The task >> Would you reproduce, without any alteration, the lines from the opening line of the entries through the line that has "[kOutputReady] set and" in it?

Data for processing >>
(* ===== verification/PortIO.v ===== *)
(** * PortIO: the I/O ports the controller driver talks to

    The 8042 chip and the kernel's [inb]/[outb]/[IODelay] are not part of the
    repository: they are a type [H] of hardware states with the operations of
    [PortIO].  What a run needs of the hardware is said with the relations
    below: which status and data byte the chip presents after how many polls
    ([presents], [stream]), that it stays silent ([silent]), that its input
    buffer drains ([accepts]).  [Chip] is an executable 8042 with a command
    byte, used to run the model on concrete inputs. *)

From S2P Require Import Prelude PS2Defs.

Class PortIO (H : Type) := {
  inb : Z -> H -> Z * H;
  outb : Z -> Z -> H -> H;
  IODelay : Z -> H -> H;
  IOSleep : Z -> H -> H;
}.

Section relations.
  Context {H : Type} `{PortIO H}.

(** After [n] polls without data the status register reads [st] with
    [kOutputReady] set and the data register then reads [b]. *)
Inductive presents : H -> nat -> Z -> Z -> H -> Prop :=
| presents_now h st h1 b h2 :
    inb kCommandPort h = (st, h1) -> anyset (u8 st) kOutputReady = true ->
    inb kDataPort (IODelay kDataDelay h1) = (b, h2) ->
    presents h 0 (u8 st) (u8 b) h2
| presents_later h st h1 n st' b h2 :
    inb kCommandPort h = (st, h1) -> anyset (u8 st) kOutputReady = false ->
    presents (IODelay kDataDelay h1) n st' b h2 ->
    presents h (S n) st' b h2.

(** [n] polls in a row find no data. *)
Inductive silent : nat -> H -> H -> Prop :=
| silent_O h : silent 0 h h
| silent_S n h st h1 h2 :
    inb kCommandPort h = (st, h1) -> anyset (u8 st) kOutputReady = false ->
    silent n (IODelay kDataDelay h1) h2 -> silent (S n) h h2.

(** The chip presents these bytes one after the other. *)
Record item := mkItem { polls : nat; status : Z; byte : Z }.

Inductive stream : H -> list item -> H -> Prop :=
| stream_nil h : stream h [] h
| stream_cons h it h1 l h2 :
    presents h (polls it) (status it) (byte it) h1 -> stream h1 l h2 ->
    stream h (it :: l) h2.

(** The input buffer is busy for [n] polls and then accepts a byte in [h']. *)
Inductive accepts : nat -> H -> H -> Prop :=
| accepts_now h st h1 :
    inb kCommandPort h = (st, h1) -> anyset (u8 st) kInputBusy = false ->
    accepts 0 h (IODelay kDataDelay h1)
| accepts_later n h st h1 h2 :
    inb kCommandPort h = (st, h1) -> anyset (u8 st) kInputBusy = true ->
    accepts n (IODelay kDataDelay h1) h2 -> accepts (S n) h h2.

(** The byte of an item arrived on the stream of [d]. *)
Definition on_stream (d : PS2DeviceType) (it : item) : bool :=
  Bool.eqb (anyset (status it) kMouseData) (is_mouse d).

Definition total_polls (l : list item) : nat := list_sum (polls <$> l).

Lemma presents_byte h n st b h' : presents h n st b h' -> is_u8 b.
Proof. induction 1; auto with ps2. Qed.
End relations.

(** ** The command byte

    What the data sheet of the 8042 says of commands 0x20 and 0x60, for a chip
    with no other traffic: the first answers with the command byte on the
    keyboard stream, the second stores the next data byte in it. *)
Class CommandByteLaws (H : Type) `{PortIO H} := {
  cb_of : H -> Z;
  quiet : H -> Prop;
  busy_bound : nat;
  cb_u8 : forall h, quiet h -> is_u8 (cb_of h);
  cb_get : forall h, quiet h -> exists n h1 k st h2,
    (n < busy_bound)%nat /\ accepts n h h1 /\ Z.of_nat k < 10000 /\
    presents (outb kCommandPort kCP_GetCommandByte h1) k st (cb_of h) h2 /\
    anyset st kMouseData = false /\ quiet h2 /\ cb_of h2 = cb_of h;
  cb_set : forall h v, quiet h -> is_u8 v -> exists n h1 m h2,
    (n < busy_bound)%nat /\ accepts n h h1 /\
    (m < busy_bound)%nat /\ accepts m (outb kCommandPort kCP_SetCommandByte h1) h2 /\
    quiet (outb kDataPort v h2) /\ cb_of (outb kDataPort v h2) = v;
}.

(** ** An executable 8042

    The output buffer is a list of bytes, each with the number of polls it
    stays invisible; [pending] is a command waiting for its parameter. *)
Module Chip.

Record chip := mkChip {
  cmdbyte : Z;
  outbuf : list (nat * bool * Z);    (* polls left, from the mouse, byte *)
  pending : option Z;
  busy : nat;                         (* polls until the input buffer drains *)
  to_kbd : list Z;                    (* bytes sent to the keyboard *)
  to_mouse : list Z;                  (* bytes sent to the mouse *)
  answers : bool;                     (* do the devices acknowledge? *)
}.
#[global] Instance chip_eta : Settable chip := mkSettable _ (fun c => mkChip (cmdbyte c) (outbuf c) (pending c) (busy c) (to_kbd c) (to_mouse c) (answers c)).

Definition status_of (c : chip) : Z :=
  Z.lor (match outbuf c with
         | (O, m, _) :: _ => if m then Z.lor kOutputReady kMouseData else kOutputReady
         | _ => 0
         end)
        (match busy c with O => 0 | S _ => kInputBusy end).

Definition tick (c : chip) : chip :=
  c <| busy := pred (busy c) |>
    <| outbuf := match outbuf c with (S n, m, b) :: l => (n, m, b) :: l | l => l end |>.

Definition chip_inb (p : Z) (c : chip) : Z * chip :=
  if p =? kCommandPort then (status_of c, tick c)
  else match outbuf c with
       | (O, _, b) :: l => (b, c <| outbuf := l |>)
       | _ => (0, c)
       end.

Definition answer (m : bool) (b : Z) (c : chip) : chip := c <| outbuf := outbuf c ++ [(1%nat, m, b)] |>.

Definition chip_outb (p v : Z) (c : chip) : chip :=
  if p =? kCommandPort then
    if v =? kCP_GetCommandByte then answer false (cmdbyte c) c
    else if v =? kCP_SetCommandByte then c <| pending := Some v |>
    else if v =? kCP_TransmitToMouse then c <| pending := Some v |>
    else if v =? kCP_DisableMouseClock then c <| cmdbyte := Z.lor (cmdbyte c) kCB_DisableMouseClock |>
    else if v =? kCP_EnableMouseClock then c <| cmdbyte := clear (cmdbyte c) kCB_DisableMouseClock |>
    else if v =? kCP_DisableKeyboardClock then c <| cmdbyte := Z.lor (cmdbyte c) kCB_DisableKeyboardClock |>
    else if v =? kCP_EnableKeyboardClock then c <| cmdbyte := clear (cmdbyte c) kCB_DisableKeyboardClock |>
    else if v =? kCP_TestController then answer false 0x55 c
    else if v =? kCP_TestKeyboardPort then answer false 0 c
    else if v =? kCP_TestMousePort then answer false 0 c
    else c
  else match pending c with
       | Some k =>
           let c := c <| pending := None |> in
           if k =? kCP_SetCommandByte then c <| cmdbyte := u8 v |>
           else let c := c <| to_mouse := to_mouse c ++ [v] |> in
                if answers c then answer true kSC_Acknowledge c else c
       | None =>
           let c := c <| to_kbd := to_kbd c ++ [v] |> in
           if answers c then answer false kSC_Acknowledge c else c
       end.

#[global] Instance chip_io : PortIO chip := {|
  inb := chip_inb;
  outb := chip_outb;
  IODelay := fun _ c => c;
  IOSleep := fun _ c => c;
|}.

(** A chip at rest: command byte [cb], nothing pending. *)
Definition idle (cb : Z) : chip := mkChip cb [] None 0 [] [] true.

Definition at_rest (c : chip) : Prop :=
  outbuf c = [] /\ pending c = None /\ busy c = O /\ is_u8 (cmdbyte c).

Lemma rest_accepts c : outbuf c = [] -> busy c = O -> accepts 0 c c.
Proof.
  destruct c as [? o p b ? ? ?]; simpl; intros -> ->.
  refine (accepts_now (H := chip) _ 0 _ _ _); reflexivity.
Qed.

(** What the chip presents when its buffer holds bytes that are visible. *)
Definition stat (m : bool) : Z := if m then 0x21 else 0x01.

Lemma chip_presents cb m b l tk tm an :
  is_u8 b ->
  presents (mkChip cb ((O, m, b) :: l) None 0 tk tm an) 0 (stat m) b (mkChip cb l None 0 tk tm an).
Proof.
  intros Hb. rewrite <- (u8_id b Hb) at 2. replace (stat m) with (u8 (stat m)) by (by destruct m).
  refine (presents_now (H := chip) _ (stat m) (mkChip cb ((O, m, b) :: l) None 0 tk tm an) b _ _ _ _);
    by destruct m.
Qed.

Lemma chip_stream cb l tk tm an :
  Forall (fun mb => is_u8 mb.2) l ->
  stream (mkChip cb ((fun mb => (O, mb.1, mb.2)) <$> l) None 0 tk tm an)
    ((fun mb => mkItem 0 (stat mb.1) mb.2) <$> l) (mkChip cb [] None 0 tk tm an).
Proof.
  induction 1 as [|[m b] l Hb Hl IH]; [constructor|]. simpl. econstructor; [|exact IH].
  by apply chip_presents.
Qed.

Lemma chip_silent n c : outbuf c = [] -> busy c = O -> silent n c c.
Proof.
  destruct c as [? o p bz ? ? ?]; simpl; intros -> ->. induction n as [|n IH]; [constructor|].
  refine (silent_S (H := chip) _ _ 0 _ _ _ _ IH); reflexivity.
Qed.

#[global] Program Instance chip_laws : CommandByteLaws chip := {|
  cb_of := cmdbyte;
  quiet := at_rest;
  busy_bound := 1;
|}.
Next Obligation. intros c (_ & _ & _ & ?). done. Qed.
Next Obligation.
  intros [cb o p b tk tm an] (Ho & Hp & Hb & Hc); simpl in *; subst.
  exists O, (mkChip cb [] None 0 tk tm an), 1%nat, kOutputReady, (mkChip cb [] None 0 tk tm an).
  split; [lia|]. split; [by apply rest_accepts|]. split; [lia|].
  split; [|done].
  rewrite <- (u8_id cb Hc) at 2.
  refine (presents_later (H := chip) _ 0 (mkChip cb [(O, false, cb)] None 0 tk tm an) _ _ _ _ _ _ _);
    [reflexivity|reflexivity|].
  refine (presents_now (H := chip) _ 1 (mkChip cb [(O, false, cb)] None 0 tk tm an) cb _ _ _ _);
    reflexivity.
Qed.
Next Obligation.
  intros [cb o p b tk tm an] v (Ho & Hp & Hb & Hc) Hv; simpl in *; subst.
  do 2 eexists; exists O; eexists.
  split; [|split; [by apply rest_accepts|split; [|split; [by apply rest_accepts|]]]]; [lia|lia|].
  unfold at_rest; simpl. rewrite u8_id by done. done.
Qed.
End Chip.
Lemma leave_ignore w h :
  is_s32 (_ignoreInterrupts (ctl w)) ->
  (w <| ctl := ignore_up (ctl w) |> <| hw := h |>)
    <| ctl := ignore_down (ctl (w <| ctl := ignore_up (ctl w) |> <| hw := h |>)) |>
  = w <| hw := h |>.
Proof.
  intros Hi. cbn [ctl]. change (ctl (w <| ctl := _ |> <| hw := h |>)) with (ignore_up (ctl w)).
  rewrite ignore_up_down by done. by destruct w.
Qed.

Lemma setCommandByteGated_ok w c sb cb :
  ready (ctl w) -> quiet (hw w) -> setBits c = u8 sb -> clearBits c = u8 cb ->
  exists h', setCommandByteGated callInterrupt fuel (stack_request [c]) w =
      Done (stack_request [set_oldBits (cb_of (hw w)) c], w <| hw := h' |>) /\
    quiet h' /\ cb_of h' = new_cb (cb_of (hw w)) sb cb.
Proof.
  intros [Hwf Hg Hsup Hi] Hq Hs Hc. pose proof (cb_u8 _ Hq) as Hu8.
  pose (w1 := w <| ctl := ignore_up (ctl w) |>).
  destruct (get_cb_ok w1 Hq Hwf Hsup) as (h1 & h2 & E1 & E2 & Hq2 & Hcb2). unfold w1 in *; clear w1.
  simpl in E1, E2, Hcb2.
  unfold setCommandByteGated. munfold. cbn [aget commands stack_request]. simpl. rewrite Hs, Hc.
  unfold setc. munfold. fold (ignore_up (ctl w)). rewrite E1. cbn beta iota. rewrite E2. cbn beta iota.
  fold (ignore_down (ctl (w <| ctl := ignore_up (ctl w) |> <| hw := h2 |>))).
  rewrite leave_ignore by done. cbn [hw ctl]. fold (new_cb (cb_of (hw w)) sb cb).
  destruct (Z.eqb_spec (cb_of (hw w)) (new_cb (cb_of (hw w)) sb cb)) as [Heq|Hne]; simpl.
  - exists h2. by rewrite Hcb2, <- Heq.
  - destruct (set_cb_ok (w <| hw := h2 |>) (new_cb (cb_of (hw w)) sb cb)) as (h3 & h4 & E3 & E4 & Hq4 & Hcb4);
      [done|by apply new_cb_u8|].
    rewrite E3. cbn beta iota. rewrite E4. exists h4. done.
Qed.
(* ===== verification/Line.v ===== *)
(** * Line: what a request says to the devices

    The controller executes requests by polling ports.  Seen from the two devices
    a request is a conversation: bytes sent to one of them, bytes it answers
    with, in order.  [Line] is that view, without polls, delays, timeouts and
    fuel: the two devices, the command byte, and the bytes the devices have sent
    and the processor has not read.  [Talk] is the monad of conversations and
    [talk_request] the conversation of a request.

    [Wired] says what a chip does that connects the two devices; the theorem is
    that processRequest, with its polling loops and its out-of-order correction,
    carries out exactly the conversation.  [Wires] is an executable chip with
    any two devices behind it. *)

From S2P Require Import Prelude PS2Defs PortIO Controller ControllerSpec.

(** ** Devices and the line *)

(** A device hears a byte and answers with bytes. *)
Class Device (T : Type) := react : T -> Z -> T * list Z.

Record Line (K A : Type) := mkLine {
  kbd_dev : K;
  aux_dev : A;
  line_cb : Z;                              (* the command byte *)
  awaiting : option Z;                      (* a command whose data byte is to come *)
  sent : list (PS2DeviceType * Z);          (* sent by the devices, not yet read *)
}.
Arguments mkLine {K A} _ _ _ _ _.
Arguments kbd_dev {K A} _.
Arguments aux_dev {K A} _.
Arguments line_cb {K A} _.
Arguments awaiting {K A} _.
Arguments sent {K A} _.
#[export] Instance Line_eta K A : Settable (Line K A) := mkSettable _ (fun l => mkLine (kbd_dev l) (aux_dev l) (line_cb l) (awaiting l) (sent l)).

(** What passes while a request runs besides its own data: bytes that go to the
    drivers, timeouts, and requests that are freed. *)
Inductive Happening :=
| Handed (d : PS2DeviceType) (b : Z)
| TimedOut (d : PS2DeviceType)
| Freed (r : PS2Request).

Section line.
  Context {K A : Type} `{Device K} `{Device A}.
  Abbreviation L := (Line K A).

Definition says (d : PS2DeviceType) (bs : list Z) (l : L) : L := l <| sent := sent l ++ ((fun b => (d, u8 b)) <$> bs) |>.

(** A byte written to the command port: the three commands requests use. *)
Definition command_written (v : Z) (l : L) : option L :=
  match awaiting l with
  | Some _ => None
  | None =>
      if v =? kCP_GetCommandByte then Some (says kDT_Keyboard [line_cb l] l)
      else if (v =? kCP_SetCommandByte) || (v =? kCP_TransmitToMouse) then Some (l <| awaiting := Some v |>)
      else None
  end.

(** A byte written to the data port: for the command that waits for it, or for
    the keyboard. *)
Definition data_written (v : Z) (l : L) : L :=
  match awaiting l with
  | Some c =>
      let l := l <| awaiting := None |> in
      if c =? kCP_SetCommandByte then l <| line_cb := v |>
      else let '(a, bs) := react (aux_dev l) v in says kDT_Mouse bs (l <| aux_dev := a |>)
  | None => let '(k, bs) := react (kbd_dev l) v in says kDT_Keyboard bs (l <| kbd_dev := k |>)
  end.

(** The first byte of [d]: what passes by before it, the byte, what stays. *)
Fixpoint first_of (d : PS2DeviceType) (q : list (PS2DeviceType * Z)) : list Z * option Z * list (PS2DeviceType * Z) :=
  match q with
  | [] => ([], None, [])
  | (d', b) :: q =>
      if decide (d' = d) then ([], Some b, q)
      else let '(passed, r, q) := first_of d q in (b :: passed, r, q)
  end.

(** The same with an expected byte, which may be the second of its device. *)
Fixpoint first_or_next (d : PS2DeviceType) (e : Z) (held : option Z) (q : list (PS2DeviceType * Z))
  : list (PS2DeviceType * Z) * option Z * list (PS2DeviceType * Z) :=
  match q with
  | [] => ([], held, [])
  | (d', b) :: q =>
      if decide (d' = d) then
        match held with
        | None => if b =? e then ([], Some b, q) else first_or_next d e (Some b) q
        | Some f => if b =? e then ([(d, f)], Some b, q) else ([(d, b)], Some f, q)
        end
      else let '(passed, r, q) := first_or_next d e held q in ((d', b) :: passed, r, q)
  end.

(** ** Conversations *)

Definition Talk (T : Type) : Type := L -> option (T * L * list Happening).

#[global] Instance Talk_ret : MRet Talk := fun T a l => Some (a, l, []).
#[global] Instance Talk_bind : MBind Talk := fun T U f m l =>
  match m l with
  | Some (a, l, hs) => match f a l with Some (b, l, hs') => Some (b, l, hs ++ hs') | None => None end
  | None => None
  end.

(** Beyond what is described here. *)
Definition unheard {T} : Talk T := fun _ => None.
Definition tell (hs : list Happening) : Talk unit := fun l => Some (tt, l, hs).
Definition have {T} (o : outcome T) : Talk T := fun l => match o with Done a => Some (a, l, []) | _ => None end.

(** At most this many bytes wait to be read, what a device can buffer. *)
Definition capacity : nat := 16.

Definition timed_out (d : PS2DeviceType) (r : option Z) : list Happening := match r with Some _ => [] | None => [TimedOut d] end.

Definition hear (d : PS2DeviceType) : Talk Z := fun l =>
  if (capacity <? length (sent l))%nat then None
  else let '(passed, r, q) := first_of d (sent l) in
       Some (default 0 r, l <| sent := q |>, (Handed (other_device d) <$> passed) ++ timed_out d r).

Definition hear_expected (d : PS2DeviceType) (e : Z) : Talk Z := fun l =>
  if (capacity <? length (sent l))%nat then None
  else let '(passed, r, q) := first_or_next d e None (sent l) in
       Some (default 0 r, l <| sent := q |>, ((fun x => Handed x.1 x.2) <$> passed) ++ timed_out d r).

Definition say_command (v : Z) : Talk unit := fun l => l ← command_written v l; Some (tt, l, []).
Definition say_data (v : Z) : Talk unit := fun l => if (0 <=? v) && (v <? 256) then Some (tt, data_written v l, []) else None.
(* ===== verification/PowerCall.v ===== *)
(** * PowerCall: how a change of power state reaches the controller

    [setPowerState] of VoodooPS2Controller.cpp, called by power management on any
    thread, hands the new state to a thread call, whose callout enters the work
    loop.  A call that is already pending is not queued a second time but gets the
    new argument; the controller is retained as long as a call is outstanding. *)

From S2P Require Import Prelude PS2Defs PortIO Controller ControllerSpec ControllerPower.

Record PWorld (H D : Type) := mkPWorld {
  pbase : World H D;
  call_pending : option Z;         (* the thread call is queued, with its argument *)
  call_running : list Z;           (* callouts that have started, oldest first *)
  retains : Z;                     (* retain() less release() *)
}.
Arguments mkPWorld {H D} _ _ _ _.
Arguments pbase {H D} _.
Arguments call_pending {H D} _.
Arguments call_running {H D} _.
Arguments retains {H D} _.
#[export] Instance PWorld_eta H D : Settable (PWorld H D) := mkSettable _ (fun w => mkPWorld (pbase w) (call_pending w) (call_running w) (retains w)).

Section calls.
  Context {H D : Type} `{PortIO H}.
  Abbreviation W := (PWorld H D).
  Context (callInterrupt : positive -> option positive -> Z -> D -> PS2InterruptResult * D).
  Context (callPower : positive -> option positive -> Z -> M (World H D) unit).
  Context (fuel : nat).
  (** The argument of a pending call that is entered again: the kernel's. *)
  Context (kept : Z -> Z -> Z).
  Notation "'prog' A" := (M W A) (at level 10, A at next level).

Definition retain : prog unit := modify (fun w => w <| retains := retains w + 1 |>).
Definition release : prog unit := modify (fun w => w <| retains := retains w - 1 |>).

(** [thread_call_enter1] queues the call, if it is not pending already: was it? *)
Definition thread_call_enter1 (param : Z) : prog bool :=
  old ← gets call_pending;
  modify (fun w => w <| call_pending := Some (match old with Some o => kept o param | None => param end) |>);;
  mret (bool_decide (is_Some old)).

(** The result is the time allowed for the change, in microseconds. *)
Definition setPowerState (powerStateOrdinal : Z) : prog Z :=
  retain;;
  already ← thread_call_enter1 powerStateOrdinal;
  when already release;;
  mret 5000000.

Definition setPowerStateAction (arg0 : Z) : M (World H D) unit := setPowerStateGated callInterrupt callPower fuel (u32 arg0).

(** The part of the callout that is not the release. *)
Definition enter_workloop (param1 : Z) : M (World H D) unit :=
  wl ← getc _workLoop; when wl (setPowerStateAction param1).
Definition setPowerStateCallout (param1 : Z) : prog unit :=
  fun w => match enter_workloop param1 (pbase w) with
           | Done (_, b) => release (w <| pbase := b |>)
           | Undef => Undef
           | NoFuel => NoFuel
           end.

(** Power management asks; a kernel thread takes the pending call; the oldest
    callout that was taken runs. *)
Inductive PInput := PSet (state : Z) | PFire | PRun.

Definition power_step (i : PInput) : prog unit :=
  match i with
  | PSet p => setPowerState p;; mret tt
  | PFire =>
      q ← gets call_pending;
      match q with
      | Some p => modify (fun w => w <| call_pending := None |> <| call_running := call_running w ++ [p] |>)
      | None => mret tt
      end
  | PRun =>
      r ← gets call_running;
      match r with
      | p :: r => modify (fun w => w <| call_running := r |>);; setPowerStateCallout p
      | [] => mret tt
      end
  end.

(** ** What is served *)

(** Pending, running, and what the work loop has been given so far. *)
Fixpoint calls_spec (ins : list PInput) (pending : option Z) (running : list Z) : option Z * list Z * list Z :=
  match ins with
  | [] => (pending, running, [])
  | PSet p :: ins => calls_spec ins (Some (match pending with Some o => kept o p | None => p end)) running
  | PFire :: ins => match pending with Some p => calls_spec ins None (running ++ [p]) | None => calls_spec ins None running end
  | PRun :: ins =>
      match running with
      | p :: r => let '(q, r, served) := calls_spec ins pending r in (q, r, p :: served)
      | [] => calls_spec ins pending []
      end
  end.

(** The last state asked for. *)
Definition requested (ins : list PInput) : list Z := omap (fun i => match i with PSet p => Some p | _ => None end) ins.

Definition waiting_calls (q : option Z) (r : list Z) : list Z := r ++ option_list q.

Record calls_sim (q : option Z) (r : list Z) (w : W) : Prop := {
  cs_pending : call_pending w = q;
  cs_running : call_running w = r;
  cs_retains : retains w = Z.of_nat (length (waiting_calls q r));
}.

Lemma waiting_length q r : length (waiting_calls q r) = (length r + match q with Some _ => 1 | None => 0 end)%nat.
Proof. unfold waiting_calls. rewrite length_app. by destruct q. Qed.

Lemma set_ok p q r w : calls_sim q r w ->
  exists w', setPowerState p w = Done (5000000, w') /\ calls_sim (Some (match q with Some o => kept o p | None => p end)) r w' /\ pbase w' = pbase w.
Proof.
  intros [E1 E2 E3]. unfold setPowerState, retain, release, thread_call_enter1. munfold. simpl. rewrite E1. rewrite waiting_length in E3.
  destruct q as [q|]; [rewrite bool_decide_eq_true_2 by done|rewrite bool_decide_eq_false_2 by (by intros [])]; eexists; (split; [reflexivity|]);
    (split; [|done]); split; simpl; try done; rewrite waiting_length; simpl in *; lia.
Qed.

Lemma calls_ok ins q r w : calls_sim q r w ->
  let '(q', r', served) := calls_spec ins q r in
  forall b', forM_ served enter_workloop (pbase w) = Done (tt, b') ->
  exists w', forM_ ins power_step w = Done (tt, w') /\ calls_sim q' r' w' /\ pbase w' = b'.
Proof.
  revert q r w. induction ins as [|[p| |] ins IH]; intros q r w Hw; cbn [calls_spec].
  - intros b' [= Hb]. by exists w.
  - destruct (set_ok p q r w Hw) as (w1 & E1 & Hw1 & B1). specialize (IH _ _ w1 Hw1). destruct (calls_spec ins (Some _) r) as [[q' r'] served].
    intros b' Hb. destruct (IH b') as (w2 & E2 & H2); [by rewrite B1|]. exists w2. split; [|done]. cbn [forM_ power_step].
    rewrite (bind_done _ _ w tt w1) by (by rewrite (bind_done _ _ _ _ _ E1)). done.
  - pose proof Hw as [E1 E2 E3]. cbn [forM_ power_step]. destruct q as [p|].
    + pose (w1 := w <| call_pending := None |> <| call_running := call_running w ++ [p] |>).
      assert (calls_sim None (r ++ [p]) w1) as Hw1.
      { split; simpl; [done|by rewrite E2|]. rewrite E3, !waiting_length, length_app. simpl. lia. }
      specialize (IH _ _ w1 Hw1). destruct (calls_spec ins None (r ++ [p])) as [[q' r'] served]. intros b' Hb.
      destruct (IH b' Hb) as (w2 & E & H2). exists w2. split; [|done]. rewrite (bind_done _ _ w tt w1); [done|]. munfold. by rewrite E1.
    + specialize (IH _ _ w Hw). destruct (calls_spec ins None r) as [[q' r'] served]. intros b' Hb. destruct (IH b' Hb) as (w2 & E & H2).
      exists w2. split; [|done]. rewrite (bind_done _ _ w tt w); [done|]. munfold. by rewrite E1.
  - pose proof Hw as [E1 E2 E3]. cbn [forM_ power_step]. destruct r as [|p r].
    + specialize (IH _ _ w Hw). destruct (calls_spec ins q []) as [[q' r'] served]. intros b' Hb. destruct (IH b' Hb) as (w2 & E & H2).
      exists w2. split; [|done]. rewrite (bind_done _ _ w tt w); [done|]. munfold. by rewrite E2.
    + destruct (calls_spec ins q r) as [[q' r'] served] eqn:Es. intros b' Hb. cbn [forM_] in Hb. apply bind_done_inv in Hb as ([] & b1 & Eb & Hb).
      pose (w1 := w <| call_running := r |> <| pbase := b1 |> <| retains := retains w - 1 |>).
      assert (calls_sim q r w1) as Hw1.
      { split; simpl; [done|done|]. rewrite E3, !waiting_length. simpl. lia. }
      specialize (IH _ _ w1 Hw1). rewrite Es in IH. destruct (IH b' Hb) as (w2 & E & H2). exists w2. split; [|done].
      rewrite (bind_done _ _ w tt w1); [done|]. munfold. rewrite E2. unfold setPowerStateCallout. simpl. by rewrite Eb.
Qed.

(** The last thing given or still to be given to the work loop is the last
    thing asked for. *)
Context (Hkept : forall old new, kept old new = new).

Lemma calls_last ins q r : let '(q', r', served) := calls_spec ins q r in
  last (served ++ waiting_calls q' r') = match last (requested ins) with Some p => Some p | None => last (waiting_calls q r) end.
Proof.
  revert q r. induction ins as [|[p| |] ins IH]; intros q r; cbn [calls_spec].
  - done.
  - replace (match q with Some o => kept o p | None => p end) with p by (by destruct q; rewrite ?Hkept).
    specialize (IH (Some p) r). destruct (calls_spec ins (Some p) r) as [[q' r'] served]. rewrite IH.
    change (requested (PSet p :: ins)) with (p :: requested ins). rewrite last_cons. change (waiting_calls (Some p) r) with (r ++ [p]).
    rewrite last_snoc. by destruct (last (requested ins)).
  - change (requested (PFire :: ins)) with (requested ins). destruct q as [p|].
    + specialize (IH None (r ++ [p])). destruct (calls_spec ins None (r ++ [p])) as [[q' r'] served]. rewrite IH.
      change (waiting_calls None (r ++ [p])) with ((r ++ [p]) ++ []). by rewrite app_nil_r.
    + specialize (IH None r). by destruct (calls_spec ins None r) as [[q' r'] served].
  - change (requested (PRun :: ins)) with (requested ins). destruct r as [|p r].
    + specialize (IH q []). by destruct (calls_spec ins q []) as [[q' r'] served].
    + specialize (IH q r). destruct (calls_spec ins q r) as [[q' r'] served].
      change ((p :: served) ++ waiting_calls q' r') with (p :: (served ++ waiting_calls q' r')).
      change (waiting_calls q (p :: r)) with (p :: waiting_calls q r). rewrite !last_cons, IH. by destruct (last (requested ins)).
Qed.

End calls.

(** Sleep is asked for, then waking, before the call is taken; then sleep again,
    while the first callout has started. *)
Definition hurried : list PInput := [PSet kPS2PowerStateSleep; PSet kPS2PowerStateNormal; PFire; PSet kPS2PowerStateSleep; PRun; PFire; PRun].

Definition awake_world : PWorld Chip.chip (list (positive * Z)) := mkPWorld (Cycle.world 0x47) None [] 0.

Your solution >>
(* ===== verification/PortIO.v ===== *)
(** * PortIO: the I/O ports the controller driver talks to

    The 8042 chip and the kernel's [inb]/[outb]/[IODelay] are not part of the
    repository: they are a type [H] of hardware states with the operations of
    [PortIO].  What a run needs of the hardware is said with the relations
    below: which status and data byte the chip presents after how many polls
    ([presents], [stream]), that it stays silent ([silent]), that its input
    buffer drains ([accepts]).  [Chip] is an executable 8042 with a command
    byte, used to run the model on concrete inputs. *)

From S2P Require Import Prelude PS2Defs.

Class PortIO (H : Type) := {
  inb : Z -> H -> Z * H;
  outb : Z -> Z -> H -> H;
  IODelay : Z -> H -> H;
  IOSleep : Z -> H -> H;
}.

Section relations.
  Context {H : Type} `{PortIO H}.

(** After [n] polls without data the status register reads [st] with
    [kOutputReady] set and the data register then reads [b]. *)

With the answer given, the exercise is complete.